EXERCISE REQUIREMENTS:
Which lines run from the one containing "Lemma app_ok_docile P" to the end of the entries? Copy them exactly, both ends included, and give nothing else.

Source records:
***
(* ===== verification/Api.v ===== *)
(** * Api: the calls of the programming interface, in any order

    The invariant that every call of [Handle] preserves, whatever the daemon
    and the system answer: the handles of an application own their connections
    and their configurations, and nobody else does. *)
From Stdlib Require Import ZArith String List Lia.
From stdpp Require Import base list gmap numbers strings.
From S2P Require Import Prelude Types CStr RsrcName Msg MsgXml Vfs World Trace Config.
From S2P Require Import ConfigFile ConnLock Conns Locker Connect Client Handle Settings Session.
Local Open Scope Z_scope.

(** ** The invariant *)
Definition a_conns (s : app) : gmap conn_ref flom_conn := conns_of (a_client s).

(** A handle in one of its four states of use, or one that holds nothing *)
Definition in_use (state : Z) : Prop := 22 <= state <= 25.
Definition handle_ok (s : app) (o : flom_handle) : Prop :=
  (in_use (h_state o) /\ exists c p, h_conn o = Some c /\ h_config o = Some p /\
     is_Some (a_conns s !! c) /\ is_Some (config_at (a_configs s) (Some p))) \/
  (~ in_use (h_state o) /\ h_conn o = None /\ h_config o = None).

(** The invariant for the handles of [P] *)
Record app_ok_on (P : handle_ref -> Prop) (s : app) : Prop := App_ok {
  ok_flag : flom_init_flag s = true;
  ok_init : flom_trace_initialized (a_trace s) = true;
  ok_trace : trace_sound (a_trace s);
  ok_owned : owned (a_configs s);
  ok_no_tls : config_has_no_tls (a_configs s);
  ok_handle : forall h o, P h -> a_handles s !! h = Some o -> handle_ok s o;
  ok_configs : forall h o h' o' p, P h -> P h' -> a_handles s !! h = Some o ->
    a_handles s !! h' = Some o' -> h_config o = Some p -> h_config o' = Some p -> h' = h;
  ok_conns : forall h o h' o' c, P h -> P h' -> a_handles s !! h = Some o ->
    a_handles s !! h' = Some o' -> h_conn o = Some c -> h_conn o' = Some c -> h' = h
}.
Definition app_ok : app -> Prop := app_ok_on (fun _ => True).
Definition others (h : handle_ref) : handle_ref -> Prop := fun h' => h' <> h.

Lemma app_ok_weaken (P P' : handle_ref -> Prop) s :
  (forall h, P' h -> P h) -> app_ok_on P s -> app_ok_on P' s.
Proof. intros HP [F O T H C N]. split; eauto. Qed.

(** ** One step of a call *)
Section steps.
Context `{Glib, System}.

Lemma wp_init_check (Q : err + unit -> app -> Prop) s :
  flom_init_flag s = true -> Q (inr tt) s -> wp flom_init_check Q s.
Proof. intros Hf HQ. unfold flom_init_check. do 2 wp_step. rewrite Hf. by apply wp_ret. Qed.

Lemma wp_on_client {A} (m : Km A) (Q : err + A -> app -> Prop) s :
  wp m (fun x k => Q x (put_client k s)) (a_client s) -> wp (on_client m) Q s.
Proof. intros Hm. unfold on_client. by wp_step. Qed.

Lemma wp_the_handle h o (Q : err + flom_handle -> app -> Prop) s :
  a_handles s !! h = Some o -> Q (inr o) s -> wp (the_handle h) Q s.
Proof. intros Ho HQ. unfold the_handle. do 2 wp_step. rewrite Ho. by apply wp_ret. Qed.

Lemma wp_upd_handle h f o (Q : err + unit -> app -> Prop) s :
  a_handles s !! h = Some o -> Q (inr tt) (put_handles (<[h := f o]> (a_handles s)) s) ->
  wp (upd_handle h f) Q s.
Proof. intros Ho HQ. unfold upd_handle. wp_step. eapply wp_the_handle; [done|]. by wp_step. Qed.

(** What a call of a client does to the configuration [p] *)
Lemma app_ok_docile P s p k :
  app_ok_on P s -> docile_after (Some p) (a_client s) k -> app_ok_on P (put_client k s).
Proof.
  intros [F Zi Zt O T Hh C N] [Ho Ha Hc]. split; [done | done | done | done | | |exact C | exact N].
  - intros f Hf. assert (Hp := as_pointer _ _ _ Ha None f ltac:(done)).
    unfold pointer in Hp. cbn in Hp. injection Hp as Hp. unfold a_configs. cbn. rewrite Hp.
    by apply T.
  - intros h o HP Hho. destruct (Hh h o HP Hho) as [(Hu & c & q & E1 & E2 & E3 & E4) | ?]; [left|by right].
    split; [done|]. exists c, q. split_and!; [done | done | by apply Hc|].
    by eapply aside_config_at.
Qed.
***
ANSWER BOX:
Lemma app_ok_docile P s p k :
  app_ok_on P s -> docile_after (Some p) (a_client s) k -> app_ok_on P (put_client k s).
Proof.
  intros [F Zi Zt O T Hh C N] [Ho Ha Hc]. split; [done | done | done | done | | |exact C | exact N].
  - intros f Hf. assert (Hp := as_pointer _ _ _ Ha None f ltac:(done)).
    unfold pointer in Hp. cbn in Hp. injection Hp as Hp. unfold a_configs. cbn. rewrite Hp.
    by apply T.
  - intros h o HP Hho. destruct (Hh h o HP Hho) as [(Hu & c & q & E1 & E2 & E3 & E4) | ?]; [left|by right].
    split; [done|]. exists c, q. split_and!; [done | done | by apply Hc|].
    by eapply aside_config_at.
Qed.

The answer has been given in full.